The following are excerpts from Nasrine Bendjilali et al., “Who Are the Okinawans? Ancestry, Genome Diversity, and Implications for the Genetic Study of Human Longevity From a Geographically Isolated Population,” The Journals of Gerontology: Series A, Volume 69, Issue 12, 1 December 2014, Pages 1474–1484.

 The earliest human remains in Japan (from the Yamashita site in Okinawa) date to about 30,000 years ago and are thought to be ancestors of the Jomon people, whose pottery appeared throughout the Japanese archipelago as far north as Siberia by about 13,000 years ago. New migrants, called the Yayoi people, arrived in Japan from the Korean peninsula about 2,000 years ago causing admixture of the two populations (19,23) but appearing not to have had a major genetic influence in outlying regions such as Okinawa or Hokkaido (21,22).
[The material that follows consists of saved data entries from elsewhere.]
(** ** Events *)

Record MeterEventData : Type := {
  md_serial_number : string;
  md_user_id : Uuid;
  md_wallet_address : option string
}.

Record UserEventData : Type := {
  ud_user_id : Uuid;
  ud_wallet_address : option string;
  ud_is_primary : option bool
}.

(** The derived decoders: the envelope, and the two payloads. *)
Class FeedDecoder := {
  FeedData : Type;
  feed_event : string -> option (string * FeedData);
  meter_data : FeedData -> option MeterEventData;
  user_data : FeedData -> option UserEventData
}.

(** What a message asks of the repository. *)
Inductive feed_action : Type :=
| Upsert (serial : string) (user_id : Uuid) (wallet : option string)
| SetWallet (user_id : Uuid) (wallet : option string)
| ClearWallet (user_id : Uuid) (wallet : string)
| Ignore.

Section Dispatch.
Context {F : FeedDecoder} (canon : string -> string).

Definition is_meter_event (t : string) : bool :=
  String.eqb t "MeterRegistered" || String.eqb t "MeterUpdated".

Definition is_wallet_event (t : string) : bool :=
  String.eqb t "EmailVerified" || String.eqb t "UserWalletLinked"
  || String.eqb t "UserOnboarded" || String.eqb t "UserWalletPrimaryChanged".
 However, performing PCA using only the Okinawan and the Asian HapMap samples suggested that the Okinawan population is a homogeneous group and was distinct from the Japanese and the Chinese.

 We found that the Okinawans clustered consistently with East Asians, with individual ancestry estimates (ie, the estimated membership coefficients for each individual in each of the seven predefined world regions) ranging from 0.928 to 0.997. No other world population present in the reference dataset had a significant contribution to the Okinawan participants.

 On average, the Okinawans were found to share 80.8% (±11.2 SD) admixture with Japanese and 19.2% (±11.2 SD) admixture with Chinese suggesting that the Okinawans and the Japanese share substantial common ancestry.

 On average, the Okinawans were found to share 80.8% (±11.2 SD) admixture with Japanese and 19.2% (±11.2 SD) admixture with Chinese. Individual admixture estimates were quite variable and ranged from 5.84% to 57.82% Chinese admixture (Figure 4B).

 Okinawans are an isolate with limited gene flow from outside populations, and are likely descended from an original, older ancestral population called the Jomon who already possessed a high degree of differentiation from Paleolithic times.

 One limitation [of this study] is the small sample size. We studied 24 Okinawan centenarians and 26 middle-aged Okinawans.

 In conclusion, we have demonstrated that the Okinawans are relatively homogeneous at the genetic level, Okinawan centenarians tend to cluster into an even more homogeneous group suggesting some shared genetic mechanisms for longevity, and that Okinawan centenarian siblings show a high relative risk of longevity.